╭──
(** A helper is in a state again. *)
Lemma inv_settle_idle g w i h : inv g w -> helpers_of w !! i = Some h -> h_job h = None -> helper_fits (g_phase g) (g_hand g) (jobs_of w) i h ->
  h_state h <> RESOLVER_SUPERVISOR_HELPER_SENDING -> inv (g <| g_loose ::= set_loose i false |>) w.
Proof.
  intros [H1 H2 H3 H4 H5 H6 [F1 F2 F3 F4 F5] H8 H9 H10 H11 H12 H13 H14 H15 H16 H17] Hi Hj Hf Hs. split; try assumption.
  - split; try assumption; cbn; unfold set_loose.
    + intros k h' Hk. case_bool_decide as E; [|by apply F2]. intros _. assert (h' = h) as -> by congruence. by subst k.
    + intros k h' Hk. case_bool_decide as E; [done|by apply F3].
    + intros p j Hp Hh Hw. destruct (F4 p j Hp Hh Hw) as (k & h' & A1 & A2 & A3 & A4). exists k, h'. rewrite bool_decide_eq_false_2; [done|]. intros ->. congruence.
  - cbn. intros k h' Hk. unfold set_loose. case_bool_decide as E; [|by apply H8]. subst k. assert (h' = h) as -> by congruence. intros Hfd.
    destruct (H8 i h Hi Hfd) as (mask & A1 & A2 & _). by exists mask.
Qed.
Lemma inv_settle_busy g w i h p j : inv g w -> g_hand g = Some p -> jobs_of w !! p = Some j -> helpers_of w !! i = Some h -> g_loose g i = true -> h_job h = Some p ->
  (forall k h', helpers_of w !! k = Some h' -> k <> i -> g_loose g k = true -> h_job h' = None) ->
  is_Some (j_assembly j) -> j_slot_index j = Z.of_nat i -> h_fd h <> -1 -> g_phase g = false ->
  ((h_state h = RESOLVER_SUPERVISOR_HELPER_SENDING /\ j_state j = RESOLVER_SUPERVISOR_JOB_SENDING) \/
   (h_state h = RESOLVER_SUPERVISOR_HELPER_BUSY /\ j_state j = RESOLVER_SUPERVISOR_JOB_DISPATCHED)) ->
  registered_ok false h (k_registered (w_kernel w)) -> inv (g <| g_hand := None |> <| g_loose ::= set_loose i false |>) w.
Proof.
  intros [H1 H2 H3 H4 H5 H6 [F1 F2 F3 F4 F5] H8 H9 H10 H11 H12 H13 H14 H15 H16 H17] Hh Hj Hi Hl Hp Hother Ha Hsl Hfd Hph Hst Hreg. rewrite Hh in *.
  assert (Hw : with_helper (j_state j) = true) by (destruct Hst as [[_ ->]|[_ ->]]; done). split; try assumption.
  - apply (queues_hand _ _ _ p j); [done|intros E; by rewrite E in Hw|done].
  - apply (completions_hand _ _ _ _ p j); [done|intros E; by rewrite E in Hw|done].
  - split; try assumption; cbn; unfold set_loose.
    + intros k h' Hk. case_bool_decide as E.
      * intros _. subst k. assert (h' = h) as -> by congruence. unfold helper_fits. destruct Hst as [[-> Hs]|[-> Hs]]; (split; [|done]); by exists p, j.
      * intros Hlk. specialize (F2 k h' Hk Hlk). unfold helper_fits in *.
        destruct (h_state h'); try done; destruct F2 as [(q & j' & A1 & A2 & A3 & A4 & A5) B2]; (split; [|done]); by exists q, j'.
    + intros k h' Hk. case_bool_decide as E; [done|]. intros Hlk. left. by eapply Hother.
    + intros q j' Hq _ Hw'. destruct (decide (q = p)) as [->|Hne].
      * assert (j' = j) as -> by congruence. exists i, h. by rewrite bool_decide_eq_true_2.
      * destruct (F4 q j' Hq ltac:(congruence) Hw') as (k & h' & A1 & A2 & A3 & A4). exists k, h'. rewrite bool_decide_eq_false_2; [done|]. intros ->. congruence.
    + intros q j' Hq _. destruct (decide (q = p)) as [->|Hne]; [by assert (j' = j) as -> by congruence|]. apply (F5 q); [done|congruence].
  - cbn. intros k h' Hk. unfold set_loose. case_bool_decide as E; [|by apply H8]. subst k. by assert (h' = h) as -> by congruence.
  - done.
Qed.

(** ** Changes of one helper *)

Lemma put_helper_lookup i h h' w : helpers_of w !! i = Some h -> helpers_of (put_helper i h' w) !! i = Some h'.
Proof. intros H. cbn. apply list_lookup_insert_eq. by eapply lookup_lt_Some. Qed.
Lemma put_helper_twice i h h' w : put_helper i h' (put_helper i h w) = put_helper i h' w.
Proof.
  change (w <| w_supervisor := (w_supervisor w) <| s_helpers := <[i := h']> (<[i := h]> (helpers_of w)) |> |> = put_helper i h' w). by rewrite list_insert_insert_eq.
Qed.
Lemma helpers_lookup_put (helpers : list helper) i h' k x : <[i := h']> helpers !! k = Some x -> (k = i /\ x = h') \/ (k <> i /\ helpers !! k = Some x).
Proof. rewrite list_lookup_insert_Some. intros [(<- & <- & _)|[? ?]]; [by left|right; split; congruence]. Qed.

Lemma helper_fds_split (helpers : list helper) i h : helpers !! i = Some h -> exists l k, helpers = l ++ h :: k /\ forall h', <[i := h']> helpers = l ++ h' :: k.
Proof.
  intros Hi. exists (take i helpers), (drop (S i) helpers). split; [by rewrite take_drop_middle|]. intros h'. rewrite insert_take_drop; [done|]. by eapply lookup_lt_Some.
Qed.
Definition fd_list (h : helper) : list Z := if h_fd h =? -1 then [] else [h_fd h].
Lemma helper_fds_app l k : helper_fds (l ++ k) = helper_fds l ++ helper_fds k.
Proof. unfold helper_fds. apply omap_app. Qed.
Lemma helper_fds_cons h k : helper_fds (h :: k) = fd_list h ++ helper_fds k.
Proof. unfold helper_fds, fd_list. cbn. by destruct (h_fd h =? -1). Qed.
Lemma helper_fds_perm (helpers : list helper) i h h' : helpers !! i = Some h ->
  exists rest, helper_fds helpers ≡ₚ fd_list h ++ rest /\ helper_fds (<[i := h']> helpers) ≡ₚ fd_list h' ++ rest.
Proof.
  intros (l & k & Hl & Hins)%helper_fds_split. exists (helper_fds l ++ helper_fds k). rewrite Hins, Hl, !helper_fds_app, !helper_fds_cons.
  split; apply Permutation_app_swap_app.
Qed.
Lemma helper_fds_elem (helpers : list helper) i h : helpers !! i = Some h -> h_fd h <> -1 -> h_fd h ∈ helper_fds helpers.
Proof.
  intros Hi Hf. destruct (helper_fds_perm helpers i h h Hi) as (rest & -> & _). unfold fd_list. replace (h_fd h =? -1) with false by lia. by left.
Qed.
Lemma inv_fd_open g w i h : inv g w -> helpers_of w !! i = Some h -> h_fd h <> -1 -> h_fd h ∈ k_open (w_kernel w).
Proof.
  intros Hi Hh Hf. rewrite (do_open _ _ _ _ (i_descriptors _ _ Hi)). apply elem_of_list_to_set. right. right. by eapply helper_fds_elem.
Qed.

Definition same_station (h h' : helper) : Prop := h_fd h' = h_fd h /\ h_state h' = h_state h /\ h_job h' = h_job h.

Lemma inv_put_helper g w i h h' : inv g w -> helpers_of w !! i = Some h -> h_fd h' = h_fd h -> (h_fd h <> -1 -> 0 < h_process_id h') ->
  (g_loose g i = true /\ (h_job h' = None \/ h_job h' = g_hand g)) \/ same_station h h' ->
  valid (h_next_event_at h') -> 0 <= h_failure_count h' -> inv g (put_helper i h' w).
Proof.
  intros [H1 H2 H3 H4 H5 H6 [F1 F2 F3 F4 F5] H8 H9 H10 (H11 & H11' & H11'') H12 H13 H14 H15 H16 H17] Hi Hfd Hpid Hkind Hv Hn.
  assert (Hfds : helper_fds (<[i := h']> (helpers_of w)) = helper_fds (helpers_of w)).
  { destruct (helper_fds_split _ _ _ Hi) as (l & k & Hl & Hins). rewrite Hins, Hl, !helper_fds_app, !helper_fds_cons. unfold fd_list. by rewrite Hfd. }
  split; try assumption; cbn.
  - destruct H6 as [D1 D2 D3 D4]. split; rewrite ?Hfds; try assumption. intros k x Hk. apply helpers_lookup_put in Hk as [[-> ->]|[Hne Hk]]; [|by eapply D4]. rewrite Hfd. done.
  - split; [by rewrite length_insert| | | |done].
    + intros k x Hk Hl. apply helpers_lookup_put in Hk as [[-> ->]|[Hne Hk]]; [|by apply F2]. destruct Hkind as [[Hlo _]|(S1 & S2 & S3)]; [congruence|].
      specialize (F2 i h Hi Hl). unfold helper_fits, at_helper in *. by rewrite S1, S2, S3.
    + intros k x Hk Hl. apply helpers_lookup_put in Hk as [[-> ->]|[Hne Hk]]; [|by eapply F3]. destruct Hkind as [[_ Hlo]|(S1 & S2 & S3)]; [done|]. rewrite S3. by eapply F3.
    + intros p j Hp Hh Hw. destruct (F4 p j Hp Hh Hw) as (k & x & A1 & A2 & A3 & A4). destruct (decide (k = i)) as [->|Hne].
      * assert (x = h) as -> by congruence. destruct Hkind as [[Hlo _]|(S1 & S2 & S3)]; [congruence|]. exists i, h'. rewrite list_lookup_insert_eq by (by eapply lookup_lt_Some). by rewrite S3.
      * exists k, x. by rewrite list_lookup_insert_ne by done.
  - intros k x Hk. apply helpers_lookup_put in Hk as [[-> ->]|[Hne Hk]]; [|by apply H8]. intros Hf. rewrite Hfd in Hf. destruct (H8 i h Hi Hf) as (mask & A1 & A2 & A3).
    exists mask. rewrite Hfd. split; [done|]. split; [done|]. intros Hl Hs. destruct Hkind as [[Hlo _]|(S1 & S2 & S3)]; [congruence|]. apply A3; [done|congruence].
  - split; [done|]. split; [done|]. intros k x Hk. apply helpers_lookup_put in Hk as [[-> ->]|[Hne Hk]]; [done|by eapply H11''].
Qed.

(** Worlds that differ in one helper, the observations, the metrics and the kernel. *)
Definition own_fds (w : world) : Z * Z := (s_epoll_fd (w_supervisor w), s_timer_fd (w_supervisor w)).
Record helper_step (i : nat) (h' : helper) (w w' : world) : Prop := {
  hs_helpers : helpers_of w' = <[i := h']> (helpers_of w); hs_jobs : jobs_of w' = jobs_of w; hs_total : queue_total w' = queue_total w;
  hs_down : s_shutting_down (w_supervisor w') = s_shutting_down (w_supervisor w); hs_now : s_last_now (w_supervisor w') = s_last_now (w_supervisor w);
  hs_own : own_fds w' = own_fds w;
}.
Lemma helper_step_put i h' w : helper_step i h' w (put_helper i h' w).
Proof. by split. Qed.
Lemma helper_step_quiet i h' w1 w2 w3 : helper_step i h' w1 w2 -> quiet w2 w3 -> helper_step i h' w1 w3.
Proof.
  intros [H1 H2 H3 H4 H5 H6] Hq. pose proof (quiet_total _ _ Hq). destruct Hq as (m & Hs & _). unfold own_fds in *. split; unfold own_fds; rewrite ?Hs; try done. congruence.
Qed.
Lemma helper_step_trans i h' h'' w1 w2 w3 : helper_step i h' w1 w2 -> helper_step i h'' w2 w3 -> helper_step i h'' w1 w3.
Proof. intros [A1 A2 A3 A4 A5 A6] [B1 B2 B3 B4 B5 B6]. split; try congruence. by rewrite B1, A1, list_insert_insert_eq. Qed.
Lemma helper_step_refl i h w : helpers_of w !! i = Some h -> helper_step i h w w.
Proof. intros H. split; try done. by rewrite list_insert_id. Qed.
Lemma helper_step_lookup i h h' w w' : helper_step i h' w w' -> helpers_of w !! i = Some h -> helpers_of w' !! i = Some h'.
Proof. intros [H _ _ _ _ _] Hi. rewrite H. apply list_lookup_insert_eq. by eapply lookup_lt_Some. Qed.

Definition closed_helper (h : helper) : helper := h <| h_fd := -1 |> <| h_process_id := -1 |>.
Definition fd_closed (fd : Z) (w : world) : world := w <| w_kernel ::= (fun k => k <| k_registered ::= delete fd |> <| k_open ::= (.∖ {[fd]}) |>) |>.

Lemma inv_helper_closed g w i h : inv g w -> g_loose g i = true -> helpers_of w !! i = Some h -> h_fd h <> -1 ->
  inv g (put_helper i (closed_helper h) (fd_closed (h_fd h) w)).
Proof.
  intros [H1 H2 H3 H4 H5 H6 [F1 F2 F3 F4 F5] H8 H9 H10 (H11 & H11' & H11'') H12 H13 H14 H15 H16 H17] Hl Hi Hf.
  destruct H6 as [D1 D2 D3 D4]. destruct (helper_fds_perm _ _ _ (closed_helper h) Hi) as (rest & P1 & P2).
  unfold fd_list in P1, P2. replace (h_fd h =? -1) with false in P1 by lia. cbn in P1, P2. rewrite P1 in D1. rewrite P1 in D3.
  apply list.NoDup_cons in D1 as [D1 D1']. apply list.NoDup_cons in D1' as [D1' D1'']. apply list.NoDup_cons in D1'' as [D1'' D1'''].
  assert (Hrest : forall k x, helpers_of w !! k = Some x -> k <> i -> h_fd x <> -1 -> h_fd x <> h_fd h).
  { intros k x Hk Hne Hx E. apply D1''. assert (Hk' : <[i := closed_helper h]> (helpers_of w) !! k = Some x) by (by rewrite list_lookup_insert_ne).
    apply helper_fds_elem in Hk'; [|done]. rewrite P2, E in Hk'. done. }
  split; try assumption; cbn.
  - split; cbn.
    + rewrite P2. repeat (apply list.NoDup_cons; split; [|done || idtac]); rewrite ?list.elem_of_cons in *; tauto.
    + rewrite D2. apply set_eq. intros x. rewrite elem_of_difference, !elem_of_union, !elem_of_list_to_set, !elem_of_singleton, !list.elem_of_cons, P1, P2, list.elem_of_cons.
      rewrite !list.elem_of_cons in D1, D1'. split; [tauto|]. intros [->|[->|Hx]]; (split; [tauto|]); intros E; [apply D1; right; rewrite E; by left|apply D1'; tauto|apply D1''; by rewrite <- E].
    + rewrite P2. apply list.Forall_cons in D3 as [? D3]. apply list.Forall_cons in D3 as [? D3]. apply list.Forall_cons in D3 as [? D3]. apply list.Forall_cons; split; [done|]. by apply list.Forall_cons.
    + intros k x Hk. apply helpers_lookup_put in Hk as [[-> ->]|[Hne Hk]]; [done|by eapply D4].
  - split; [by rewrite length_insert| | | |done].
    + intros k x Hk Hlk. apply helpers_lookup_put in Hk as [[-> ->]|[Hne Hk]]; [congruence|by apply F2].
    + intros k x Hk Hlk. apply helpers_lookup_put in Hk as [[-> ->]|[Hne Hk]]; [|by eapply F3]. by apply (F3 i h).
    + intros p j Hp Hh Hw. destruct (F4 p j Hp Hh Hw) as (k & x & A1 & A2 & A3 & A4). exists k, x. rewrite list_lookup_insert_ne; [done|]. intros ->. congruence.
  - intros k x Hk. apply helpers_lookup_put in Hk as [[-> ->]|[Hne Hk]]; [by intros []|]. intros Hx. destruct (H8 k x Hk Hx) as (mask & A1 & A2). exists mask. split; [|done].
    rewrite lookup_delete_ne; [done|]. apply not_eq_sym. by eapply Hrest.
  - split; [done|]. split; [done|]. intros k x Hk. apply helpers_lookup_put in Hk as [[-> ->]|[Hne Hk]]; [by apply (H11'' i h)|by eapply H11''].
Qed.

Lemma closed_world i h w :
  put_helper i (h <| h_fd := -1 |>) ((w <| w_kernel ::= (fun k => k <| k_registered ::= delete (h_fd h) |>) |>) <| w_kernel ::= (fun k => k <| k_open ::= (.∖ {[h_fd h]}) |>) |>) =
  put_helper i (h <| h_fd := -1 |>) (fd_closed (h_fd h) w).
Proof. done. Qed.
Lemma closed_station g w i h : inv g w -> helpers_of w !! i = Some h -> h_fd h = -1 -> g_loose g i = true -> inv g (put_helper i (closed_helper h) w).
Proof.
  intros Hi Hh Hf Hl. eapply inv_put_helper; [done|done|done|done| | |]; [left; split; [done|]; by apply (ho_loose _ _ _ _ _ (i_helpers _ _ Hi) i h)|..];
    by apply (proj2 (proj2 (i_times _ _ Hi)) i h).
Qed.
╰──
▶ [What you have to do] Only the lines with "specialize" are needed; find them in the records and copy each one.

▶ [Response area]
      * intros Hlk. specialize (F2 k h' Hk Hlk). unfold helper_fits in *.
      specialize (F2 i h Hi Hl). unfold helper_fits, at_helper in *. by rewrite S1, S2, S3.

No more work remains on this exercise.